Besides, taxpayers should be convinced that there is a need to modernize the national army to adapt to emerging threats and for adjusting itself within the regional security environment, conflict-prone international security situation and to confront our own potential internal security challenges. National security experts should study options in realizing our anticipated traditional security construct.

Think well

Undoubtedly, Nepal’s military needs much more agility and maneuverability to fight a mobile nature of battle rather than limiting them to vulnerable permanent locations for which operational devolution of fighting tactics by smaller groups can rather be a preferable contemplation. Effective independent battle groups with decentralized resources under specific Divisional commands can achieve better results than command centric functional groups which may restrict maneuver and flexibility to suit the anticipated operational intent as spelt in our Foreign Policy document.
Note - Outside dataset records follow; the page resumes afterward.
Lemma caps_le_narrower n w : n ⊑c w ↔ narrower n w.
Proof.
  unfold caps_le, is_narrower_or_equal. rewrite !andb_true_iff.
  rewrite !allow_subset_spec, !deny_superset_spec, sovereign_superset_spec.
  split; [intros; destruct_and!; by constructor|by intros []].
Qed.

#[export] Instance caps_le_preorder : PreOrder caps_le.
Proof.
  split.
  - intros a. apply caps_le_narrower. by constructor.
  - intros a b c H1%caps_le_narrower H2%caps_le_narrower. apply caps_le_narrower.
    destruct H1, H2. constructor; [eauto..|]. etrans; eassumption.
Qed.

Lemma narrow_capabilities_comm a b : narrow_capabilities a b = narrow_capabilities b a.
Proof.
  unfold narrow_capabilities. f_equal; auto using meet_comm, Denylist_union_comm. set_solver.
Qed.

Lemma narrow_capabilities_assoc a b c :
  narrow_capabilities a (narrow_capabilities b c) =
  narrow_capabilities (narrow_capabilities a b) c.
Proof.
  unfold narrow_capabilities. simpl.
  f_equal; auto using meet_assoc, Denylist_union_assoc. set_solver.
Qed.

Lemma narrow_capabilities_idemp a : narrow_capabilities a a = a.
Proof.
  destruct a. unfold narrow_capabilities. simpl.
  f_equal; auto using meet_idemp, Denylist_union_idemp. set_solver.
Qed.

Lemma narrow_capabilities_le_l a b : narrow_capabilities a b ⊑c a.
Proof.
  apply caps_le_narrower. constructor; simpl.
  1-4: intros e; rewrite permits_meet, andb_true_iff; tauto.
  1-3: intros e; rewrite denies_union, orb_true_iff; tauto.
  set_solver.
Qed.

Lemma narrow_capabilities_le_r a b : narrow_capabilities a b ⊑c b.
Proof. rewrite narrow_capabilities_comm. apply narrow_capabilities_le_l. Qed.

Lemma narrow_capabilities_glb a b c : c ⊑c a → c ⊑c b → c ⊑c narrow_capabilities a b.
Proof.
  intros H1%caps_le_narrower H2%caps_le_narrower. apply caps_le_narrower.
  destruct H1, H2. constructor; simpl.
  1-4: intros e He; rewrite permits_meet, andb_true_iff; eauto.
  1-3: intros e; rewrite denies_union, orb_true_iff; intros [?|?]; eauto.
  by apply union_least.
Qed.

#[export] Hint Resolve narrow_capabilities_le_l narrow_capabilities_le_r
  narrow_ge_l narrow_ge_r : ainxt.

(** ** The fold *)

Definition policy_le (p q : SecurityPolicy) : Prop :=
  capabilities p ⊑c capabilities q ∧ enforcement_le (enforcement q) (enforcement p).

#[export] Instance policy_le_preorder : PreOrder policy_le.
Proof.
  split.
  - intros p. by split.
  - intros p q r [H1 H2] [H3 H4]. split; etrans; eassumption.
Qed.

Definition layer_bounds (p : SecurityPolicy) (l : SourceLayer) : Prop :=
  capabilities p ⊑c layer_capabilities l ∧
  match layer_enforcement l with Some e => enforcement_le e (enforcement p) | None => True end.

Lemma resolve_step_le p l : policy_le (resolve_step p l) p.
Proof. split; simpl; [auto with ainxt|]. destruct (layer_enforcement l); auto with ainxt. done. Qed.

Lemma resolve_step_bounds p l : layer_bounds (resolve_step p l) l.
Proof. split; simpl; [auto with ainxt|]. destruct (layer_enforcement l); auto with ainxt. Qed.

Lemma layer_bounds_mono p q l : policy_le p q → layer_bounds q l → layer_bounds p l.
Proof.
  intros [H1 H2] [H3 H4]. split; [by etrans|].
  destruct (layer_enforcement l); [|done]. by etrans.
Qed.

Lemma resolve_le base layers : policy_le (resolve base layers) base.
Proof.
  revert base. induction layers as [|l ls IH]; intros base; simpl; [done|].
  etrans; [apply IH|apply resolve_step_le].
Qed.

Lemma resolve_layer_bounds base layers l : l ∈ layers → layer_bounds (resolve base layers) l.
Proof.
  revert base. induction layers as [|l' ls IH]; intros base; simpl; [by intros ?%elem_of_nil|].
  intros [->|H]%elem_of_cons; [|by apply IH].
  eapply layer_bounds_mono; [apply resolve_le|apply resolve_step_bounds].
Qed.

Lemma resolve_step_swap p a b :
  resolve_step (resolve_step p a) b = resolve_step (resolve_step p b) a.
Proof.
  unfold resolve_step. simpl. f_equal.
  - destruct (layer_enforcement a), (layer_enforcement b); try done.
    rewrite <-!narrow_assoc. f_equal. apply narrow_comm.
  - rewrite <-!narrow_capabilities_assoc. f_equal. apply narrow_capabilities_comm.
Qed.

(** C12 (INV-2): the resolved policy is no wider than the base and no wider than
    any single layer, whatever the layers and their order: its capabilities are
    narrower or equal (by the code's own test) and its enforcement posture is
    at least as strict as the base's and every layer's. *)
Theorem resolve_narrows_every_source base layers :
  let p := resolve base layers in
  is_narrower_or_equal (capabilities p) (capabilities base) = true ∧
  enforcement_le (enforcement base) (enforcement p) ∧
  ∀ l, l ∈ layers →
    is_narrower_or_equal (capabilities p) (layer_capabilities l) = true ∧
    (∀ e, layer_enforcement l = Some e → enforcement_le e (enforcement p)).
Proof.
  intros p. destruct (resolve_le base layers) as [H1 H2]. split_and!; [done..|].
  intros l Hl. destruct (resolve_layer_bounds base layers l Hl) as [H3 H4].
  split; [done|]. intros e He. by rewrite He in H4.
Qed.

(** The order of the layers never changes the resolved policy. *)
Theorem resolve_permutation base layers layers' :
  layers ≡ₚ layers' → resolve base layers = resolve base layers'.
Proof.
  intros H. revert base. induction H as [|l ls ls' _ IH|a b ls|l1 l2 l3 _ IH1 _ IH2];
    intros base; simpl; [done|apply IH| |by rewrite IH1].
  by rewrite resolve_step_swap.
Qed.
The ‘three plus one’ scheme should also complement our national interest in a challenging geostrategic setting.

The nation’s Foreign Policy document calls for not allowing Nepali soil (in essence by air and land) to be used against neighbors or other countries, while anticipating a similar level of commitment from them. Thus the ‘three plus one’ scheme should also complement our national interest in a challenging geostrategic setting.

The bloated military structure, caused due to Maoist insurgency, pulled us out from conflict and gave us dividends of current peace and stability. But the command level operational concept envisioned at this age may instead constrict independent unit’s maneuverability. Here is hoping that new Command restructure induced by NA will meet our conventional as well as unconventional challenges in the days to come.

Suresh Sharma, security analyst, is Brigadier General (retired) of Nepal Army.